=== PROVIDED RECORDS ===

Lemma collect_loop_attnum (GetCurrentTimestamp : nat -> TimestampTz)
    (tuples : list FormData_pg_implicit_columns) :
  forall (k : nat) (info : TableImplicitInfo),
    time_attnum (collect_loop GetCurrentTimestamp k tuples info)
    = List.last (map ic_attnum (List.filter is_time_form tuples)) (time_attnum info).
Proof.
  induction tuples as [|form rest IH]; intros k info; simpl; [reflexivity|].
  rewrite IH. unfold collect_implicit_column.
  destruct (is_time_form form); cbn [time_attnum]; [|reflexivity].
  simpl. destruct (map ic_attnum (List.filter is_time_form rest)) as [|a l] eqn:Hm;
    [reflexivity|].
  clear. revert a. induction l as [|b l IHl]; intros a; [reflexivity|].
  simpl in *. destruct l; [reflexivity|]. apply (IHl b).
Qed.

Lemma filter_time_of_relid (table_oid : Oid) (heap : list FormData_pg_implicit_columns) :
  List.filter is_time_form (List.filter (key_relid table_oid) heap)
  = time_descriptors table_oid heap.
Proof.
  unfold time_descriptors, key_relid_attname, key_relid, is_time_form.
  induction heap as [|form heap IH]; simpl; [reflexivity|].
  destruct (ic_relid form =? table_oid); simpl; [|exact IH].
  destruct (String.eqb (ic_attname form) IMPLICIT_TIME_COLUMN_NAME); rewrite IH; reflexivity.
Qed.

(** Under the unique index the scan in index order meets the one time
    descriptor the heap has for the table, if any. *)
Lemma filter_time_index_order (table_oid : Oid) (heap : list FormData_pg_implicit_columns) :
  unique_time_descriptor table_oid heap ->
  List.filter is_time_form (index_order (List.filter (key_relid table_oid) heap))
  = time_descriptors table_oid heap.
Proof.
  unfold unique_time_descriptor. intros Huniq.
  pose proof (filter_Permutation is_time_form _ _
                (index_order_Permutation (List.filter (key_relid table_oid) heap)))
    as Hperm.
  rewrite filter_time_of_relid in Hperm.
  destruct (time_descriptors table_oid heap) as [|d [|d' ds]]; simpl in Huniq.
  - apply Permutation_nil in Hperm. exact Hperm.
  - apply Permutation_length_1_inv in Hperm. exact Hperm.
  - lia.
Qed.

(** X10.  Under the unique index, the snapshot of a table with a valid
    identity agrees with the two lookups made in the same catalog state:
    its [has_implicit_time] is the answer of [table_has_implicit_time],
    and its [time_attnum] is the number [get_implicit_time_attnum]
    yields. *)
Theorem X10_snapshot_agrees_with_lookups (GetCurrentTimestamp : nat -> TimestampTz)
    (table_oid : Oid) (s : Backend) :
  OidIsValid table_oid = true ->
  unique_time_descriptor table_oid (implicit_rel s) ->
  exists info has att s1 s2,
    get_table_implicit_info GetCurrentTimestamp table_oid s = Done (Some info) s
    /\ table_has_implicit_time table_oid s = Done has s1
    /\ get_implicit_time_attnum table_oid s = Done att s2
    /\ has_implicit_time info = has
    /\ time_attnum info = att.
Proof.
  intros Hv Huniq. unfold unique_time_descriptor in Huniq.
  eexists. eexists. eexists. eexists. eexists.
  split; [apply (get_table_implicit_info_valid _ _ _ Hv)|].
  split; [apply (table_has_implicit_time_valid _ _ Hv)|].
  split; [apply (get_implicit_time_attnum_valid _ _ Hv)|].
  rewrite collect_loop_flag, collect_loop_attnum.
  rewrite (filter_time_index_order _ _ Huniq).
  rewrite existsb_index_order, scan_relid_then_name.
  cbn [empty_info has_implicit_time time_attnum orb].
  split; [reflexivity|].
  destruct (time_descriptors table_oid (implicit_rel s)) as [|form [|form' rest]];
    simpl in *; [reflexivity|reflexivity|lia].
Qed.

Lemma X10_witness :
  exists info s1 s2,
    get_table_implicit_info (fun _ => clock_reading) 16384 backend_with_orders
    = Done (Some info) backend_with_orders
    /\ table_has_implicit_time 16384 backend_with_orders = Done true s1
    /\ get_implicit_time_attnum 16384 backend_with_orders = Done 3 s2
    /\ has_implicit_time info = true
    /\ time_attnum info = 3.
Proof.
  destruct (X10_snapshot_agrees_with_lookups (fun _ => clock_reading) 16384
              backend_with_orders)
    as (info & has & att & s1 & s2 & Hinfo & Hhas & Hatt & Hflag & Hnum).
  - reflexivity.
  - unfold unique_time_descriptor. simpl. lia.
  - assert (Hh : has = true).
    { pose proof Hhas as Hc. vm_compute in Hc. congruence. }
    assert (Ha : att = 3).
    { pose proof Hatt as Hc. vm_compute in Hc. congruence. }
    rewrite Hh in Hhas, Hflag. rewrite Ha in Hatt, Hnum. exists info, s1, s2.
    split; [exact Hinfo|]. split; [exact Hhas|]. split; [exact Hatt|].
    split; [exact Hflag|exact Hnum].
Defined.

(** X11.  The column list of a snapshot mirrors the scan of the catalog
    index: it has one entry per tuple recorded for the table and no
    other, in the order of the index (by name, whatever the order in
    which the tuples were inserted), each with the tuple's name, type and
    attribute number, the active flag set and the clock reading taken
    for it; the snapshot carries the identity it was asked for. *)
Theorem X11_snapshot_columns_mirror_index_scan (GetCurrentTimestamp : nat -> TimestampTz)
    (table_oid0 : Oid) (s : Backend) :
  OidIsValid table_oid0 = true ->
  exists info,
    get_table_implicit_info GetCurrentTimestamp table_oid0 s = Done (Some info) s
    /\ table_oid info = table_oid0
    /\ implicit_columns info
       = columns_of GetCurrentTimestamp 0
           (index_order (List.filter (key_relid table_oid0) (implicit_rel s)))
    /\ Permutation (List.filter (key_relid table_oid0) (implicit_rel s))
         (index_order (List.filter (key_relid table_oid0) (implicit_rel s)))
    /\ Sorted (fun a b => index_le a b = true)
         (index_order (List.filter (key_relid table_oid0) (implicit_rel s)))
    /\ length (implicit_columns info)
       = length (List.filter (key_relid table_oid0) (implicit_rel s)).
Proof.
  intros Hv. eexists. split; [apply (get_table_implicit_info_valid _ _ _ Hv)|].
  destruct (collect_loop_columns GetCurrentTimestamp
              (index_order (List.filter (key_relid table_oid0) (implicit_rel s))) 0
              (empty_info table_oid0)) as [Hcols Hoid].
  split; [exact Hoid|]. split; [exact Hcols|].
  split; [apply index_order_Permutation|]. split; [apply index_order_Sorted|].
  rewrite collect_loop_length, index_order_length. reflexivity.
Qed.

Lemma X11_witness :
  exists info,
    get_table_implicit_info (fun k => clock_reading + Z.of_nat k) 16384
      backend_time_then_created
    = Done (Some info) backend_time_then_created
    /\ table_oid info = 16384
    /\ implicit_columns info
       = [Some (mkImplicitColumn "created" TIMESTAMPOID 4 true clock_reading);
          Some (mkImplicitColumn "time" TIMESTAMPOID 3 true (clock_reading + 1))]
    /\ length (implicit_columns info) = 2%nat.
Proof.
  destruct (X11_snapshot_columns_mirror_index_scan (fun k => clock_reading + Z.of_nat k)
              16384 backend_time_then_created)
    as (info & Hrun & Hoid & Hcols & _ & _ & Hlen).
  - reflexivity.
  - exists info. split; [exact Hrun|]. split; [exact Hoid|].
    split; [rewrite Hcols; reflexivity|exact Hlen].
Defined.

(** * Further properties of the compatibility guard *)

Lemma logged_logged (l1 l2 : list LogLine) (s : Backend) :
  logged l2 (logged l1 s) = logged (l1 ++ l2) s.
Proof. unfold logged. simpl. rewrite app_assoc. reflexivity. Qed.

Lemma logged_nil (s : Backend) : logged [] s = s.
Proof. destruct s. unfold logged. simpl. rewrite app_nil_r. reflexivity. Qed.

Lemma only_logged_logged (lines : list LogLine) (s : Backend) : only_logged s (logged lines s).
Proof. repeat split. exists lines. reflexivity. Qed.

Lemma check_column_name_conflicts_run (sys : SysCache) (table_oid : Oid) (s : Backend) :
  check_column_name_conflicts sys table_oid s
  = Done tt (logged (if has_name_conflict sys table_oid then [name_conflict_warning] else []) s).
Proof.
  unfold check_column_name_conflicts, has_name_conflict.
  change "time" with IMPLICIT_TIME_COLUMN_NAME.
  destruct (SearchSysCache2_ATTNAME sys table_oid IMPLICIT_TIME_COLUMN_NAME) as [attrForm|].
  - destruct (negb (attisdropped attrForm) && negb (atttypid attrForm =? TIMESTAMPOID)).
    + reflexivity.
    + rewrite logged_nil. reflexivity.
  - rewrite logged_nil. reflexivity.
Qed.
Definition load_flags : ptr -> M options_KubeletFlags := deref flagsCells.
Definition load_config : ptr -> M kubeletconfig_KubeletConfiguration :=
  deref configCells.
Definition load_hollow : ptr -> M HollowKubelet := deref hollowCells.

(** [p.X = v]: read the cell, write it back with the field changed. *)
Definition assign_flags (p : ptr)
    (upd : options_KubeletFlags -> options_KubeletFlags) : M unit :=
  fun s =>
  match p with
  | Some a =>
      match flagsCells s !! a with
      | Some v =>
          Returned unit tt (set_flagsCells (<[a := upd v]> (flagsCells s)) s)
      | None => Panicked unit nil_dereference s
      end
  | None => Panicked unit nil_dereference s
  end.

Definition assign_config (p : ptr)
    (upd : kubeletconfig_KubeletConfiguration ->
           kubeletconfig_KubeletConfiguration) : M unit :=
  fun s =>
  match p with
  | Some a =>
      match configCells s !! a with
      | Some v =>
          Returned unit tt (set_configCells (<[a := upd v]> (configCells s)) s)
      | None => Panicked unit nil_dereference s
      end
  | None => Panicked unit nil_dereference s
  end.

(** What a pointer points to in a state, when it points to something. *)
Definition flags_at (s : State) (p : ptr) : option options_KubeletFlags :=
  p ≫= (flagsCells s !!.).
Definition config_at (s : State) (p : ptr) :
    option kubeletconfig_KubeletConfiguration :=
  p ≫= (configCells s !!.).
Definition deps_at (s : State) (p : ptr) : option kubelet_Dependencies :=
  p ≫= (depsCells s !!.).
Definition hollow_at (s : State) (p : ptr) : option HollowKubelet :=
  p ≫= (hollowCells s !!.).

(** The calls into the runtime found in a trace, oldest first. *)
Definition RunKubelet_calls (tr : list Event) :
    list (options_KubeletServer * ptr * bool) :=
  omap (fun ev =>
          match ev with
          | RunKubelet_call srv d once => Some (srv, d, once)
          | _ => None
          end) tr.

End Machine.

Arguments Returned {_ _} _ _.
Arguments Panicked {_ _} _ _.
Arguments Exited {_ _} _.
Arguments Blocked {_ _} _.

(** ** Code of other packages *)

(** How a call into the runtime ends: it comes back with a result, it
    panics, it ends the process, or it never comes back. *)
Inductive CallEnd (A : Type) : Type :=
| CameBack (a : A)
| PanickedInside (e : error)
| ExitedInside
| BlockedInside.

Arguments CameBack {_} _.
Arguments PanickedInside {_} _.
Arguments ExitedInside {_}.
Arguments BlockedInside {_}.

(** What this file calls and does not define.  The constructors and the
    probes are taken by their signatures: they return to their caller, and
    [NewKubeletConfiguration] reports trouble through its [error] result.
    [MakeTempDirOrDie] has no such result: as its name says it yields the
    new directory or ends the process ([None]).  [RunKubelet] starts the
    whole runtime: it may come back with nil or an error, and it may as well
    panic, end the process or never come back.  It is handed the server
    struct by value and the dependencies by pointer, so whichever way it
    ends it can have written the host and the dependencies cells. *)
Class ExternalCode {T : ExternalTypes} : Type := {
  MakeTempDirOrDie_impl :
    string -> string -> World -> option (string * World);
  NewKubeletFlags_defaults : options_KubeletFlags;
  NewKubeletConfiguration_defaults :
    kubeletconfig_KubeletConfiguration + error;
  emptydir_ProbeVolumePlugins : list VolumePlugin;
  secret_ProbeVolumePlugins : list VolumePlugin;
  projected_ProbeVolumePlugins : list VolumePlugin;
  kubeletconfig_HairpinVeth : string;
  kubetypes_ResolvConfDefault : string;
  RunKubelet_impl :
    options_KubeletServer -> ptr -> bool ->
    list kubelet_Dependencies * World ->
    CallEnd (option error) * (list kubelet_Dependencies * World);
}.
Definition bank (c : t) (bank : Z) : option (bool * t) :=
  if bankLocked c then Some (false, c)
  else
    let myCurrentBank := uInt16 bank in
    let offset := uInt32 (Z.shiftl myCurrentBank 12) in
    let access := System.PageAccess_ctor System.ThisCart System.PA_READ in
    system ← mySystem c;
    let system' :=
      System.for_each_page 0x1000 0x2000
        (fun address sys =>
           System.setPageAccess sys (Z.shiftr address System.PAGE_SHIFT)
             {| System.directPeekBase := Some (offset + Z.land address 0x0FFF);
                System.codeAccessBase := Some (offset + Z.land address 0x0FFF);
                System.device := System.device access;
                System.type := System.type access |})
        system in
    Some (true,
          {| myImage := myImage c; mySize := mySize c;
             myCurrentBank := myCurrentBank;
             myHotSpotPageAccess := myHotSpotPageAccess c;
             myStartBank := myStartBank c; myBankChanged := true;
             myBankLocked := myBankLocked c; mySystem := Some system' |}).

Definition reset (c : t) : option t :=
  '(_, c') ← bank c (myStartBank c);
  Some c'.

(** [myHotSpotPageAccess[0..7]], as [install] reads them from the System:
    the descriptors of the pages of 0x0800, 0x0900, ..., 0x0F00. *)
Definition hotspot_pages (system : System.t) : list System.PageAccess :=
  (fun a => System.getPageAccess system (Z.shiftr a System.PAGE_SHIFT))
    <$> [0x0800; 0x0900; 0x0A00; 0x0B00; 0x0C00; 0x0D00; 0x0E00; 0x0F00].

Definition install (c : t) (system : System.t) : option t :=
  let hot := hotspot_pages system in
  let access := System.PageAccess_ctor System.ThisCart System.PA_READ in
  let system' :=
    System.for_each_page 0x0800 0x0FFF
      (fun i sys => System.setPageAccess sys (Z.shiftr i System.PAGE_SHIFT) access)
      system in
  let c' := {| myImage := myImage c; mySize := mySize c;
               myCurrentBank := myCurrentBank c;
               myHotSpotPageAccess := hot;
               myStartBank := myStartBank c; myBankChanged := myBankChanged c;
               myBankLocked := myBankLocked c; mySystem := Some system' |} in
  '(_, c'') ← bank c' (myStartBank c');
  Some c''.

(** [address &= (0x17FF + (mySize >> 12))] on a [uInt16] address. *)
Definition mask_address (c : t) (address : Z) : Z :=
  uInt16 (Z.land address (uInt32 (0x17FF + Z.shiftr (mySize c) 12))).

(** [if((address & 0x1800) == 0x0800) bank(address & myStartBank);] *)
Definition switch_banks (c : t) (address : Z) : option t :=
  if decide (Z.land address 0x1800 = 0x0800)
  then '(_, c') ← bank c (Z.land address (myStartBank c)); Some c'
  else Some c.

(** The descriptor [myHotSpotPageAccess[hotspot]] and the device it names.
    A forward to the cartridge itself would enter [peek] or [poke] again
    with the same masked address and so never return; like a null device
    it gives no result. *)
Definition hotspot_device (c : t) (address : Z) : option nat :=
  let hotspot := Z.shiftr (Z.land address 0x0F00) 8 - 8 in
  access ← array_get (myHotSpotPageAccess c) hotspot;
  match System.device access with
  | System.OtherDevice id => Some id
  | _ => None
  end.

(** [peek]: the byte read, the cartridge and the other devices after the
    call. *)
Definition peek `{Devices Dev} (c : t) (address : Z) (d : Dev)
  : option (Z * t * Dev) :=
  let address := mask_address c address in
  c ← switch_banks c address;
  if decide (Z.land address 0x1000 = 0)
  then
    id ← hotspot_device c address;
    let '(v, d') := dev_peek id address d in
    Some (v, c, d')
  else Some (0, c, d).

Definition poke `{Devices Dev} (c : t) (address value : Z) (d : Dev)
  : option (bool * t * Dev) :=
  let address := mask_address c address in
  c ← switch_banks c address;
  if decide (Z.land address 0x1000 = 0)
  then
    id ← hotspot_device c address;
    let '(_, d') := dev_poke id address value d in
    Some (false, c, d')
  else Some (false, c, d).

Definition patch (c : t) (address value : Z) : option (bool * t) :=
  img ← array_set (myImage c)
          (Z.shiftl (myCurrentBank c) 12 + Z.land address 0x0FFF) value;
  Some (true,
        {| myImage := img; mySize := mySize c;
           myCurrentBank := myCurrentBank c;
           myHotSpotPageAccess := myHotSpotPageAccess c;
           myStartBank := myStartBank c; myBankChanged := true;
           myBankLocked := myBankLocked c; mySystem := mySystem c |}).

Definition getImage (c : t) : list Z * Z := (myImage c, mySize c).

(** [save]: the result and the stream after the call; as for Cartridge2K
    the writes do not throw. *)
Definition save (c : t) (out : Serializer.t) : bool * Serializer.t :=
  (true, Serializer.putShort (myCurrentBank c) (Serializer.putString name out)).

(** [load]: the result, the cartridge and the stream after the call, and the
    lines written to [cerr]. *)
Definition load (c : t) (inp : Serializer.t)
  : option (bool * t * Serializer.t * list string) :=
  match Serializer.getString inp with
  | None => Some (false, c, inp, ["ERROR: CartridgeSB::load"%string])
  | Some (s, rest) =>
      if decide (s ≠ name) then Some (false, c, rest, [])
      else
        match Serializer.getShort rest with
        | None => Some (false, c, rest, ["ERROR: CartridgeSB::load"%string])
        | Some (b, rest') =>
            let c1 := {| myImage := myImage c; mySize := mySize c;
                         myCurrentBank := b;
                         myHotSpotPageAccess := myHotSpotPageAccess c;
                         myStartBank := myStartBank c;
                         myBankChanged := myBankChanged c;
                         myBankLocked := myBankLocked c;
                         mySystem := mySystem c |} in
            '(_, c2) ← bank c1 (myCurrentBank c1);
            Some (true, c2, rest', [])
        end
  end.

(** The byte that the descriptor published for the page of [address]
    designates: [*(directPeekBase + (address & PAGE_MASK))]. *)
Definition descriptor_byte (c : t) (address : Z) : option Z :=
  system ← mySystem c;
  base ← System.directPeekBase
            (System.getPageAccess system (Z.shiftr address System.PAGE_SHIFT));
  array_get (myImage c) (base + Z.land address System.PAGE_MASK).

(** *** Sequences of operations *)

Inductive Op : Type :=
| OpInstall (system : System.t)
| OpReset
| OpPeek (address : Z)
| OpPoke (address value : Z)
| OpBank (b : Z)
| OpPatch (address value : Z)
| OpSave
| OpLoad (inp : Serializer.t)
| OpLock
| OpUnlock.

Definition step `{Devices Dev} (op : Op) (s : t * Dev) : option (t * Dev) :=
  let '(c, d) := s in
  match op with
  | OpInstall system => c' ← install c system; Some (c', d)
  | OpReset => c' ← reset c; Some (c', d)
  | OpPeek a => '(_, c', d') ← peek c a d; Some (c', d')
  | OpPoke a v => '(_, c', d') ← poke c a v d; Some (c', d')
  | OpBank b => '(_, c') ← bank c b; Some (c', d)
  | OpPatch a v => '(_, c') ← patch c a v; Some (c', d)
  | OpSave => Some (c, d)
  | OpLoad inp => '(_, c', _, _) ← load c inp; Some (c', d)
  | OpLock => Some (lockBank c, d)
  | OpUnlock => Some (unlockBank c, d)
  end.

===

→ **PROMPT**: Write out only the lines that run from the line containing "c' (myStartBank c');" through the line containing "else Some c.", both included, exactly as they appear above.

→ **ANSWER BOX**:
  '(_, c'') ← bank c' (myStartBank c');
  Some c''.

(** [address &= (0x17FF + (mySize >> 12))] on a [uInt16] address. *)
Definition mask_address (c : t) (address : Z) : Z :=
  uInt16 (Z.land address (uInt32 (0x17FF + Z.shiftr (mySize c) 12))).

(** [if((address & 0x1800) == 0x0800) bank(address & myStartBank);] *)
Definition switch_banks (c : t) (address : Z) : option t :=
  if decide (Z.land address 0x1800 = 0x0800)
  then '(_, c') ← bank c (Z.land address (myStartBank c)); Some c'
  else Some c.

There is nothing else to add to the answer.